Şarkı dinlerken işaret parmağını çenesine, aynı ritimde vurmasını seviyordum. Yeni bir kitap aldığında kokusunu içine çekmesini seviyordum.

O gün, ona o sözleri sarf etmeseydim şimdi daha farklı olabilirdi.

Babamın odasına vardığımda istemeyerek kapıyı çaldım. Yaşının getirmiş olduğu o kısık ve hırıltılı sesi içeriden duyulduğunda derin bir nefes alarak kapıyı açtım ve odaya girdim.

Büyük yatakta küçücük kalmıştı. Onu öyle gördüğümde, kaçınılmaz sonun yaklaştığını biliyordum.

Babam Mehmet Baturalp, yatak kenarlarından destek almaya çalıştığında koşarak yanına gittim ve ona yardım ederek oturmasını sağladım. Zar zor nefes alırken, yüzümdeki o üzüntüyü saklamak için büyük çaba sarf ettim.

Gözümde büyüttüğüm ve hiç güçten düşmeyeceğini düşündüğüm babam, iyice küçülmüş, bir çocuk haline gelmişti.
Zaman olağanca hızıyla geçiyor ve ben kaybetmeye devam ediyordum.

"Lale ile konuştun mu?" diye sordu, asla açmasını istemediğim o konuyu tekrarladığında. Kaşlarımın çatılmasına engel olamayacak kadar hassas olduğum bu konuyu, tartışmaktan yorulmuştum.

"Neden bu kadar acele ediyorsun baba?" Sesimdeki öfkeyi kontrol edemedim. Şu birkaç aydır sinirlerim oldukça yıpranmıştı. İçimdeki boşlukta yalpalıyor, kendime bir çıkış yolu arıyordum. Her defasında aynı kapana sıkışıyor ve başıma gelecekleri kabullenmekten ileri gidemiyordum.

"Yiğit.." dedi babam zar zor nefes alıp verirken. "Neden acele ettiğim ortada oğlum. Artık benim için her şey bitti. Ölmeden önce oğlumun evlendiğini görmek istiyorum."

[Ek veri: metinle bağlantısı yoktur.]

Section queue.
Implicit Types (s : kst) (l : list nat) (pp : qloc) (i j : nat).
Lemma chain_frame s s' l : ∀ h, (∀ i, i ∈ l → next_in_queue (task s' i) = next_in_queue (task s i)) →
  chain s h l → chain s' h l.
Proof.
  induction l as [|i l IH]; intros h Hf; [done|]. intros [-> Hc]. split; [done|].
  rewrite Hf by set_solver. apply IH; [|done]. intros. apply Hf. set_solver.
Qed.
Lemma dequeue_from_spec s src l : ∀ pp fuel, chain s (qread s pp) l → (length l < fuel)%nat →
  (∃ l1 j l2, l = l1 ++ j :: l2 ∧ (∀ k, k ∈ l1 → from_match src (task s k) = false) ∧
     from_match src (task s j) = true ∧
     dequeue_from s pp src fuel =
     Ret (Some j, upd (qwrite s (pred pp l1) (next_in_queue (task s j))) j (set_next_in_queue None))) ∨
  ((∀ k, k ∈ l → from_match src (task s k) = false) ∧ dequeue_from s pp src fuel = Ret (None, s)).
Proof.
  induction l as [|i l IH]; intros pp fuel Hc Hf; (destruct fuel as [|fuel]; [simpl in Hf; lia|]);
    cbn [dequeue_from]; cbn [chain] in Hc.
  { rewrite Hc. right. split; [set_solver|done]. }
  destruct Hc as [Hh Hc]. rewrite Hh. destruct (from_match src (task s i)) eqn:E.
  { left. exists [], i, l. split; [done|]. split; [set_solver|]. split; [done|]. done. }
  simpl in Hf. destruct (IH (Qnext i) fuel Hc ltac:(lia)) as [(l1 & j & l2 & -> & H1 & H2 & H3)|[H1 H2]].
  - left. exists (i :: l1), j, l2. split; [done|]. split; [|done].
    intros k [->|Hk]%elem_of_cons; [done|auto].
  - right. split; [|done]. intros k [->|Hk]%elem_of_cons; [done|auto].
Qed.
Lemma length_qwrite s pp v : length (tasks (qwrite s pp v)) = length (tasks s).
Proof. destruct pp; apply length_upd. Qed.
(** unlinking [j] from [l1 ++ j :: l2] *)
Lemma chain_unlink s j l2 : ∀ l1 pp, chain s (qread s pp) (l1 ++ j :: l2) → NoDup (l1 ++ j :: l2) →
  slots s (loc_slot pp :: l1 ++ j :: l2) → not_link pp (l1 ++ j :: l2) →
  let s' := upd (qwrite s (pred pp l1) (next_in_queue (task s j))) j (set_next_in_queue None) in
  chain s' (qread s' pp) (l1 ++ l2).
Proof.
  induction l1 as [|i l1 IH]; intros pp Hc Hnd Hsl Hnl s'; cbn [app chain pred] in *.
  - destruct Hc as [Hh Hc]. apply NoDup_cons in Hnd as [Hj Hnd]. apply Forall_cons in Hsl as [Hpl Hsl].
    apply Forall_cons in Hsl as [Hjl Hsl].
    assert (qread s' pp = next_in_queue (task s j)) as ->.
    { unfold s'. destruct pp as [r|k]; cbn [qread qwrite loc_slot] in *.
      - rewrite task_upd by (rewrite length_upd; lia). case_decide; subst; simpl; by rewrite task_upd_same.
      - assert (k ≠ j) by set_solver. rewrite task_upd_other by done. by rewrite task_upd_same. }
    eapply chain_frame, Hc. intros i Hi. unfold s'. assert (j ≠ i) by set_solver.
    rewrite task_upd_other by done. destruct pp as [r|k]; cbn [qwrite not_link loc_slot] in *.
    + rewrite task_upd by lia. by case_decide; subst.
    + rewrite task_upd_other; [done|]. set_solver.
  - destruct Hc as [Hh Hc]. apply NoDup_cons in Hnd as [Hi Hnd]. apply Forall_cons in Hsl as [Hpl Hsl].
    pose proof Hsl as [Hil Hsl']%Forall_cons.
    split; [|apply (IH (Qnext i)); done].
    assert (∃ q, pred (Qnext i) l1 = Qnext q ∧ q ∈ i :: l1) as (q & Eq & Hq).
    { clear. revert i. induction l1 as [|a l1 IH]; intros i; simpl; [exists i; set_solver|].
      destruct (IH a) as (q & -> & ?). exists q. set_solver. }
    unfold s'. rewrite Eq. cbn [qwrite]. destruct pp as [r|k]; cbn [qread not_link loc_slot] in *.
    + rewrite task_upd by (rewrite length_upd; unfold slots in Hsl'; rewrite Forall_forall in Hsl'; apply Hsl'; set_solver).
      assert (q < length (tasks s))%nat by (unfold slots in Hsl; rewrite Forall_forall in Hsl; apply Hsl; set_solver).
      case_decide; subst; simpl; rewrite task_upd by done; case_decide; subst; done.
    + assert (k ≠ j ∧ k ≠ q) as [? ?] by set_solver. by rewrite !task_upd_other.
Qed.
End queue.
(* ===== verification/Path.v ===== *)
(** Absolute paths (the path functions of kernel/fs/chaseros/chaseros_ext2_vol.c
    and [vfs_resolve_path] of kernel/fs/vfs.c).  A C string is the list of its
    bytes before the NUL.  [canon] is the specification of normalisation: the
    components of the path with empty ones and "." dropped and ".." removing
    the component before it.  Theorems: [chaseros_path_normalize] computes
    [canon] for paths of at most 32 components of at most 127 bytes and fails
    exactly when the result does not fit the buffer; its results are
    canonical and a fixed point; [path_split_parent] undoes joining. *)
From stdpp Require Import base numbers list sets strings.
From S2P Require Import Prelude.
Open Scope Z_scope.

Module Path.
Definition slash := 47.
Definition dot := 46.
Definition CHASEROS_PATH_MAX : nat := 256.
Definition CHASEROS_SEG_MAX : nat := 32.

(** [while ( *p && *p != '/' && i < n ) seg[i++] = *p++;] *)
Fixpoint seg_take (n : nat) (p : list Z) : list Z * list Z :=
  match n, p with
  | S n, c :: p' => if c =? slash then ([], p) else let '(s, r) := seg_take n p' in (c :: s, r)
  | _, _ => ([], p)
  end.
Definition skip1 (p : list Z) : list Z :=
  match p with c :: p' => if c =? slash then p' else p | [] => [] end.
(** [while ( *p && nseg < CHASEROS_SEG_MAX )] *)
Fixpoint norm_loop (fuel : nat) (p : list Z) (segs : list (list Z)) : outcome (list (list Z)) :=
  match p with
  | [] => Ret segs
  | _ =>
    if (CHASEROS_SEG_MAX <=? length segs)%nat then Ret segs
    else match fuel with
         | O => Loop
         | S fuel =>
           let '(s, p) := seg_take 127 p in
           let p := skip1 p in
           if str_eqb s [] then norm_loop fuel p segs
           else if str_eqb s [dot] then norm_loop fuel p segs
           else if str_eqb s [dot; dot] then norm_loop fuel p (removelast segs)
           else norm_loop fuel p (segs ++ [s])
         end
  end.
(** [for (s = 0; s < nseg; s++)] with [pos] = [length out] *)
Fixpoint emit_segs (out : list Z) (outsz : nat) (segs : list (list Z)) : option (list Z) :=
  match segs with
  | [] => Some out
  | s :: segs =>
    if (outsz <=? length out + 1 + length s)%nat then None
    else emit_segs (out ++ slash :: s) outsz segs
  end.
Definition chaseros_path_normalize (inp : list Z) (outsz : nat) : outcome (option (list Z)) :=
  match inp with
  | c :: p =>
    if negb (c =? slash) || (outsz <? 2)%nat then Ret None
    else
      segs ← norm_loop (length p) p [];
      Ret (match segs with [] => Some [slash] | _ => emit_segs [] outsz segs end)
  | [] => Ret None
  end.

Babama verdiğim değer ölçülemezdi. Bugüne kadar hiçbir isteğine karşı çıkmamış, kararlarına saygı duymuştum. Ama son isteği ile yaptığım şeyden hâlâ pişmanken, onun daha fazlasını istemesini kaldıramıyordum.

"Lale ile nişanlan dedin, yaptım baba. Ne olur benden daha fazlasını isteme." Babamın hiddetleneceğini bilsem de kararımdan vazgeçmek gibi bir niyetim yoktu. Çünkü ilk kez kendi bildiğimin peşinden gitmek istiyordum.